The solution I am looking at now moves in the other direction.

A Person is a subclass of User. It has the extra data that we need for our business logic (mobile phone number, company they work for), but I have also monkey-patched User to not require a username. We are moving towards using email addresses for login names anyway, so that isn’t a problem. That has its own concerns (not everyone has a unique email address, but there are workarounds for that).

But not every User will have a Person attached. The admin team’s logins will not (and this will be used to allow them to masquerade as another user for testing and bug-hunting purposes). So, we can’t just ignore the User class altogether and do everything with the Person class.

This is all well and good. I have an authentication backend that will return a Person object instead of a User object (if one matches the credentials). Things are looking good.

Except then I look in the admin interface. And there we have all of the Person objects' related User objects, in the User table. It would be nice if we only had the ‘pure’ Users in here, and all Person objects were just in their category.

So, I needed a way to filter this list.

Luckily, django’s admin has this capability. In my person/admin.py file, I had the following code:

1 from django.contrib import admin
2 from django.contrib import auth
3 
4 class UserAdmin(auth.admin.UserAdmin):
5     def queryset(self, request):
6         return super(UserAdmin, self).queryset(request).filter(person=None)
7 
8 admin.site.unregister(auth.models.User)
9 admin.site.register(auth.models.User, UserAdmin)

And, indeed, this works.

But then I found another User subclass.
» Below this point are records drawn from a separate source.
(** X14.  A click that names an account number that is not in the map
    moves no money.  [accounts.get] is [undefined] then; the commands of
    [cmd-deposit], [cmd-withdraw] and [cmd-transfer] (when either side is
    unknown) throw a [TypeError] that [executeCommand] reports as 'Error',
    and nothing else on the page changes; [apply-interest] has no handler
    around it: the [TypeError] escapes and the page stays as it was. *)
Theorem X14_unknown_account_number (i j : option Z) (amount : float) (w : World) :
  falsy_id i = false -> falsy_id j = false -> falsy amount = false ->
  accounts_get i w = None ->
  cmd_deposit i amount w = Returned tt (error_reported TypeError w)
  /\ cmd_withdraw i amount w = Returned tt (error_reported TypeError w)
  /\ cmd_transfer i j amount w = Returned tt (error_reported TypeError w)
  /\ cmd_transfer j i amount w = Returned tt (error_reported TypeError w)
  /\ apply_interest i w = Thrown TypeError w.
Proof.
  intros Hi Hj Ha Hget.
  unfold cmd_deposit, cmd_withdraw, cmd_transfer, apply_interest.
  rewrite Hi, Hj, Ha. cbn [orb]. unfold bind at 1 2 3 4 5, get. rewrite Hget.
  split; [|split; [|split; [|split]]].
  - now rewrite (executeCommand_thrown (DepositCommand None amount) w w TypeError
                   eq_refl), addNotification_spec.
  - now rewrite (executeCommand_thrown (WithdrawCommand None amount) w w TypeError
                   eq_refl), addNotification_spec.
  - rewrite (executeCommand_thrown _ w w TypeError), addNotification_spec;
      [reflexivity|]. apply execute_transfer_undefined. now left.
  - rewrite (executeCommand_thrown _ w w TypeError), addNotification_spec;
      [reflexivity|]. apply execute_transfer_undefined. now right.
  - reflexivity.
Qed.

Lemma X14_unknown_account_number_witness :
  cmd_deposit (Some 7) 10 demo = Returned tt (error_reported TypeError demo)
  /\ cmd_withdraw (Some 7) 10 demo = Returned tt (error_reported TypeError demo)
  /\ cmd_transfer (Some 7) (Some 1001) 10 demo
     = Returned tt (error_reported TypeError demo)
  /\ cmd_transfer (Some 1001) (Some 7) 10 demo
     = Returned tt (error_reported TypeError demo)
  /\ apply_interest (Some 7) demo = Thrown TypeError demo.
Proof.
  apply (X14_unknown_account_number (Some 7) (Some 1001) 10 demo);
    vm_compute; reflexivity.
Defined.

(** ** Balances at the edge of the number line *)

Lemma SFcompare_refl (s : bool) (m : positive) (e : Z) :
  SFcompare (S754_finite s m e) (S754_finite s m e) = Some Eq.
Proof.
  destruct s; cbn [SFcompare]; rewrite Z.compare_refl;
    change (Pos.compare_cont Eq m m) with (m ?= m)%positive;
    rewrite Pos.compare_refl; reflexivity.
Qed.

Lemma is_nan_Prim2SF (x : float) : is_nan x = true -> Prim2SF x = S754_nan.
Proof.
  unfold is_nan. rewrite FloatAxioms.eqb_spec. unfold SFeqb.
  destruct (Prim2SF x) as [[|]|[|]| |s m e]; try (cbn; discriminate).
  - reflexivity.
  - now rewrite SFcompare_refl.
Qed.

Lemma Prim2SF_is_nan (x : float) : Prim2SF x = S754_nan -> is_nan x = true.
Proof.
  intros H. unfold is_nan. now rewrite FloatAxioms.eqb_spec, H.
Qed.

Lemma nan_not_below (x y : float) : is_nan x = true -> (x <? y)%float = false.
Proof.
  intros H. now rewrite ltb_spec, (is_nan_Prim2SF _ H).
Qed.

Lemma nan_sub (x y : float) : is_nan x = true -> is_nan (x - y) = true.
Proof.
  intros H. apply Prim2SF_is_nan. now rewrite sub_spec, (is_nan_Prim2SF _ H).
Qed.

Lemma nan_add (x y : float) : is_nan x = true -> is_nan (x + y) = true.
Proof.
  intros H. apply Prim2SF_is_nan. now rewrite add_spec, (is_nan_Prim2SF _ H).
Qed.

(** A positive double below [Infinity] is a finite double with a positive
    sign. *)
Lemma finite_positive (x : float) :
  (0 <? x)%float = true -> (x <? infinity)%float = true ->
  exists m e, Prim2SF x = S754_finite false m e.
Proof.
  rewrite !ltb_spec, Prim2SF_zero.
  change (Prim2SF infinity) with (S754_infinity false).
  destruct (Prim2SF x) as [[|]|[|]| |[|] m e]; cbn; try discriminate.
  eauto.
Qed.

Lemma sub_diag (x : float) (m : positive) (e : Z) (s : bool) :
  Prim2SF x = S754_finite s m e -> (x - x)%float = 0%float.
Proof.
  intros H. apply Prim2SF_inj. rewrite sub_spec, H, Prim2SF_zero.
  unfold SF64sub. cbn [SFsub]. cbv zeta. now rewrite Z.sub_diag.
Qed.

Lemma not_below_itself (x : float) : (x <? x)%float = false.
Proof.
  rewrite ltb_spec. unfold SFltb.
  destruct (Prim2SF x) as [[|]|[|]| |s m e]; try reflexivity.
  now rewrite SFcompare_refl.
Qed.

(** X15.  Withdrawing the whole balance empties the account exactly.  For
    a positive balance below [Infinity], [withdraw(balance)] is accepted
    and leaves the balance [0], with no rounding residue; after that the
    account refuses every withdrawal of a positive amount with
    'Insufficient funds'. *)
Theorem X15_withdrawing_everything (r : ref) (a : Account) (w : World) :
  heap w !! r = Some a ->
  (0 <? balance a)%float = true ->
  (balance a <? infinity)%float = true ->
  exists fd ts,
    let w' := repaint fd ts (store r (set_balance 0 a) w) in
    withdraw r (balance a) w = Returned tt w'
    /\ forall amount, (0 <? amount)%float = true ->
         withdraw r amount w' = Thrown (Error "Insufficient funds") w'.
Proof.
  intros Ha Hpos Hfin.
  destruct (finite_positive _ Hpos Hfin) as (m & e & Hb).
  destruct (withdraw_accepts r a (balance a) w Ha (positive_not_le _ Hpos)
              (not_below_itself _)) as (fd & ts & Hw).
  rewrite (sub_diag _ _ _ _ Hb) in Hw.
  exists fd, ts. cbv zeta. split; [exact Hw|].
  intros amount Hamt.
  apply (withdraw_insufficient r (set_balance 0 a));
    [now rewrite heap_repaint, heap_store, lookup_insert_eq
    | now apply positive_not_le
    | exact Hamt].
Qed.

Lemma X15_withdrawing_everything_witness :
  exists fd ts,
    let w' := repaint fd ts (store 1%positive (set_balance 0 alice) demo) in
    withdraw 1 5000 demo = Returned tt w'
    /\ forall amount, (0 <? amount)%float = true ->
         withdraw 1 amount w' = Thrown (Error "Insufficient funds") w'.
Proof.
  apply (X15_withdrawing_everything 1 alice demo); vm_compute; reflexivity.
Defined.

(** X16.  A balance that is [NaN] is not guarded.  No comparison with
    [NaN] holds, so [withdraw] accepts every amount that passes the amount
    guard, however large, and so does [deposit]; the balance is [NaN]
    afterwards as well.  (An account gets there when a deposit of
    [Infinity] is undone: the undo computes [Infinity - Infinity].) *)
Theorem X16_nan_balance_is_not_guarded (r : ref) (a : Account) (amount : float)
    (w : World) :
  heap w !! r = Some a ->
  is_nan (balance a) = true ->
  (amount <=? 0)%float = false ->
  (exists fd ts b,
      withdraw r amount w = Returned tt (repaint fd ts (store r (set_balance b a) w))
      /\ is_nan b = true)
  /\ (exists fd ts b,
        deposit r amount w = Returned tt (repaint fd ts (store r (set_balance b a) w))
        /\ is_nan b = true).
Proof.
  intros Ha Hnan Hamt. split.
  - destruct (withdraw_accepts r a amount w Ha Hamt (nan_not_below _ _ Hnan))
      as (fd & ts & Hw).
    exists fd, ts, (balance a - amount)%float. split; [exact Hw|].
    now apply nan_sub.
  - destruct (deposit_accepts r a amount w Ha Hamt) as (fd & ts & Hw).
    exists fd, ts, (balance a + amount)%float. split; [exact Hw|].
    now apply nan_add.
Qed.

Lemma X16_nan_balance_is_not_guarded_witness :
  let w := run infinity_session initial in
  (exists fd ts b,
      withdraw 1 1000000 w
      = Returned tt (repaint fd ts (store 1%positive (set_balance b ann_nan) w))
      /\ is_nan b = true)
  /\ (exists fd ts b,
        deposit 1 1000000 w
        = Returned tt (repaint fd ts (store 1%positive (set_balance b ann_nan) w))
        /\ is_nan b = true).
Proof.
  cbv zeta.
  apply (X16_nan_balance_is_not_guarded 1 ann_nan 1000000
           (run infinity_session initial)); vm_compute; reflexivity.
Defined.

(** ** Subscribing by email *)

Lemma before_at_app (name rest : string) :
  no_at name = true -> before_at (name ++ String "@" rest) = name.
Proof.
  induction name as [|c name IH]; simpl; intros H.
  - reflexivity.
  - apply andb_prop in H as [Hc Hn]. apply negb_true_iff in Hc.
    now rewrite Hc, (IH Hn).
Qed.

Lemma before_at_no_at (s : string) : no_at s = true -> before_at s = s.
Proof.
  induction s as [|c s IH]; cbn [no_at before_at]; intros H.
  - reflexivity.
  - apply andb_prop in H as [Hc Hn]. apply negb_true_iff in Hc.
    now rewrite Hc, (IH Hn).
Qed.

Lemma subscribe_spec (acct : ref) (a : Account) (email : string) (w : World) :
  heap w !! acct = Some a -> String.eqb email "" = false ->
  exists n,
    subscribe acct email w
    = Returned tt
        (subscribed acct a {| obs_name := before_at email; obs_email := email |} n w).
Proof.
  intros Ha He. unfold subscribe. rewrite He. cbv zeta.
  destruct (attach_spec acct a {| obs_name := before_at email; obs_email := email |}
              w Ha) as (n & Hattach).
  exists n. unfold bind at 1. rewrite Hattach.
  unfold bind, deref. cbn [heap with_statObservers].
  rewrite heap_store, lookup_insert_eq. now rewrite addNotification_spec.
Qed.

(** X17.  [subscribe-btn] names the observer after the part of the email
    before the first [@].  For an email [name@domain] whose [name] has no
    [@], the observer [(name, name@domain)] is appended to the observers
    of the account and the feed says that [name] subscribed; an email
    without any [@] is taken as the name itself.  The account is otherwise
    unchanged. *)
Theorem X17_subscribe_names_the_observer (acct : ref) (a : Account)
    (name : string) (w : World) :
  heap w !! acct = Some a ->
  no_at name = true ->
  (forall domain : string,
     let email := (name ++ String "@" domain)%string in
     exists n,
       subscribe acct email w
       = Returned tt
           (subscribed acct a {| obs_name := name; obs_email := email |} n w))
  /\ (name <> ""%string ->
      exists n,
        subscribe acct name w
        = Returned tt
            (subscribed acct a {| obs_name := name; obs_email := name |} n w)).
Proof.
  intros Ha Hname. split.
  - intros domain. cbv zeta.
    assert (He : String.eqb (name ++ String "@" domain) "" = false)
      by (destruct name; reflexivity).
    destruct (subscribe_spec acct a _ w Ha He) as (n & H).
    rewrite (before_at_app _ _ Hname) in H. eauto.
  - intros Hne.
    assert (He : String.eqb name "" = false)
      by (destruct name; [contradiction|reflexivity]).
    destruct (subscribe_spec acct a _ w Ha He) as (n & H).
    rewrite (before_at_no_at _ Hname) in H. eauto.
Qed.

Lemma X17_subscribe_names_the_observer_witness :
  (forall domain : string,
     let email := ("eve" ++ String "@" domain)%string in
     exists n,
       subscribe 1 email demo
       = Returned tt
           (subscribed 1 alice {| obs_name := "eve"; obs_email := email |} n demo))
  /\ ("eve"%string <> ""%string ->
      exists n,
        subscribe 1 "eve" demo
        = Returned tt
            (subscribed 1 alice {| obs_name := "eve"; obs_email := "eve" |} n demo)).
Proof.
  apply (X17_subscribe_names_the_observer 1 alice "eve" demo);
    vm_compute; reflexivity.
Defined.

(** ** Who hears of a transfer *)

Lemma withdraw_notifies (r : ref) (a : Account) (amount : float) (w : World) :
  heap w !! r = Some a ->
  (amount <=? 0)%float = false ->
  (balance a <? amount)%float = false ->
  withdraw r amount w
  = Returned tt
      (repaint
         (notices a (MsgWithdrawn amount (balance a - amount)%float)
          ++ notificationsFeed w)
         (toasts w
          ++ map (fun obs => ToastNotification (observer_title (owner a) obs)
                               (MsgWithdrawn amount (balance a - amount)%float))
               (observers a))
         (store r (set_balance (balance a - amount)%float a) w)).
Proof.
  intros Ha Hle Hlt. unfold withdraw, bind at 1, deref. rewrite Ha, Hle, Hlt.
  unfold bind. rewrite (update_spec _ _ _ _ Ha).
  rewrite (notify_exact r (set_balance (balance a - amount)%float a))
    by apply lookup_insert_eq.
  reflexivity.
Qed.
Now we needed a type of user that is distinct from Person (they are never rostered, are not associated with a given company, but do log into the system).

I wanted the changes to the admin to be isolated within the different apps, so I needed to be able to get the currently installed UserAdmin class, and subclass that to filter the queryset. So the code becomes (in both admin.py files):

 1 from django.contrib import admin
 2 from django.contrib import auth
 3 
 4 BaseUserAdmin = type(admin.site._registry[auth.models.User])
 5 
 6 class UserAdmin(BaseUserAdmin):
 7     def queryset(self, request):
 8         return super(UserAdmin, self).queryset(request).filter(foo=None)
 9 
10 admin.site.unregister(auth.models.User)
11 admin.site.register(auth.models.User, UserAdmin)

The only difference in the two files is the foo. This becomes whatever this sub-class’s name is. Thus, it is person in the person/admin.py file, and orguser in the orguser/admin.py file.

The next step is to change the backend so that it will automatically downcast the logged in user to their child class. Other people have detailed this in the past: mostly the performance issue vanishes here because we are only looking at a single database query for a single object.